--- REQUIREMENT ---
When you reach the entries below, transcribe each one exactly as it stands.

::: SOURCE RECORDS

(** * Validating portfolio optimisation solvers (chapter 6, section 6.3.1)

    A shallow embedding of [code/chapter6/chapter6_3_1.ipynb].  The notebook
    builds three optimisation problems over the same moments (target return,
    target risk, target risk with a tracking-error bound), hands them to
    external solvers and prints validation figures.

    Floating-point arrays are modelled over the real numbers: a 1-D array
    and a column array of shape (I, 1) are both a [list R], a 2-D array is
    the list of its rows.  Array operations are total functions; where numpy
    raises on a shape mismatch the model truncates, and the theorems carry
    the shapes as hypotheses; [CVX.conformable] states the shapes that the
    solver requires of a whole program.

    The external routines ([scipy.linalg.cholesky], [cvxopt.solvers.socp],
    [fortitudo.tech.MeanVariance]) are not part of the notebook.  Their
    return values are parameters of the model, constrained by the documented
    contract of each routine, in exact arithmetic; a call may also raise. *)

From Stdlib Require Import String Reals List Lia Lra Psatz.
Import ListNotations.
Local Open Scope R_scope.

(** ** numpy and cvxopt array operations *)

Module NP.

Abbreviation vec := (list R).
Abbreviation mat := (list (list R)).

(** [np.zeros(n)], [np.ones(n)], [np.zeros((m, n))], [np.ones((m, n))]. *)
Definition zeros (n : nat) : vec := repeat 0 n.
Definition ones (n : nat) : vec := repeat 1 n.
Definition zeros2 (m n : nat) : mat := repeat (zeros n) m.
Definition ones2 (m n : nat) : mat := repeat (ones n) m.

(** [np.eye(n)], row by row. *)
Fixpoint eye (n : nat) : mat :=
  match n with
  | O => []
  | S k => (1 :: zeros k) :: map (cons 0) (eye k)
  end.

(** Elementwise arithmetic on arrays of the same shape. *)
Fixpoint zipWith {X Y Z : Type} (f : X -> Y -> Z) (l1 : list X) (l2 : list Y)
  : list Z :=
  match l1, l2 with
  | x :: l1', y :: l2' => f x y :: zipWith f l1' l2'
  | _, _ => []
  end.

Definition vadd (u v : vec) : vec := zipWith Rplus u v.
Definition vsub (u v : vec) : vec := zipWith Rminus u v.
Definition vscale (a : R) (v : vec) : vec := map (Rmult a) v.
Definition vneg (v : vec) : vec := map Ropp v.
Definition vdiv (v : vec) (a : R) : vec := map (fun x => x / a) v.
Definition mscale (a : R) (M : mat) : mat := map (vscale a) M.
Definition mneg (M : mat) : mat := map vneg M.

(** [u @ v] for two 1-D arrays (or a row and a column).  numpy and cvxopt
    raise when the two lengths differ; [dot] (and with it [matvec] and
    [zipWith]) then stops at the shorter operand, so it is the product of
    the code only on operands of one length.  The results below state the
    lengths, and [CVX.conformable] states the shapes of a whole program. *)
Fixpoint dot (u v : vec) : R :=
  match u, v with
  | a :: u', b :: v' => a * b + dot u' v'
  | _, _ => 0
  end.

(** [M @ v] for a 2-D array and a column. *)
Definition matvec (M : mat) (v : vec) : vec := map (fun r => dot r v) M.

::::::

--- ANSWER BOX ---
(** * Validating portfolio optimisation solvers (chapter 6, section 6.3.1)

    A shallow embedding of [code/chapter6/chapter6_3_1.ipynb].  The notebook
    builds three optimisation problems over the same moments (target return,
    target risk, target risk with a tracking-error bound), hands them to
    external solvers and prints validation figures.

    Floating-point arrays are modelled over the real numbers: a 1-D array
    and a column array of shape (I, 1) are both a [list R], a 2-D array is
    the list of its rows.  Array operations are total functions; where numpy
    raises on a shape mismatch the model truncates, and the theorems carry
    the shapes as hypotheses; [CVX.conformable] states the shapes that the
    solver requires of a whole program.

    The external routines ([scipy.linalg.cholesky], [cvxopt.solvers.socp],
    [fortitudo.tech.MeanVariance]) are not part of the notebook.  Their
    return values are parameters of the model, constrained by the documented
    contract of each routine, in exact arithmetic; a call may also raise. *)

From Stdlib Require Import String Reals List Lia Lra Psatz.
Import ListNotations.
Local Open Scope R_scope.

(** ** numpy and cvxopt array operations *)

Module NP.

Abbreviation vec := (list R).
Abbreviation mat := (list (list R)).

(** [np.zeros(n)], [np.ones(n)], [np.zeros((m, n))], [np.ones((m, n))]. *)
Definition zeros (n : nat) : vec := repeat 0 n.
Definition ones (n : nat) : vec := repeat 1 n.
Definition zeros2 (m n : nat) : mat := repeat (zeros n) m.
Definition ones2 (m n : nat) : mat := repeat (ones n) m.

(** [np.eye(n)], row by row. *)
Fixpoint eye (n : nat) : mat :=
  match n with
  | O => []
  | S k => (1 :: zeros k) :: map (cons 0) (eye k)
  end.

(** Elementwise arithmetic on arrays of the same shape. *)
Fixpoint zipWith {X Y Z : Type} (f : X -> Y -> Z) (l1 : list X) (l2 : list Y)
  : list Z :=
  match l1, l2 with
  | x :: l1', y :: l2' => f x y :: zipWith f l1' l2'
  | _, _ => []
  end.

Definition vadd (u v : vec) : vec := zipWith Rplus u v.
Definition vsub (u v : vec) : vec := zipWith Rminus u v.
Definition vscale (a : R) (v : vec) : vec := map (Rmult a) v.
Definition vneg (v : vec) : vec := map Ropp v.
Definition vdiv (v : vec) (a : R) : vec := map (fun x => x / a) v.
Definition mscale (a : R) (M : mat) : mat := map (vscale a) M.
Definition mneg (M : mat) : mat := map vneg M.

(** [u @ v] for two 1-D arrays (or a row and a column).  numpy and cvxopt
    raise when the two lengths differ; [dot] (and with it [matvec] and
    [zipWith]) then stops at the shorter operand, so it is the product of
    the code only on operands of one length.  The results below state the
    lengths, and [CVX.conformable] states the shapes of a whole program. *)
Fixpoint dot (u v : vec) : R :=
  match u, v with
  | a :: u', b :: v' => a * b + dot u' v'
  | _, _ => 0
  end.

(** [M @ v] for a 2-D array and a column. *)
Definition matvec (M : mat) (v : vec) : vec := map (fun r => dot r v) M.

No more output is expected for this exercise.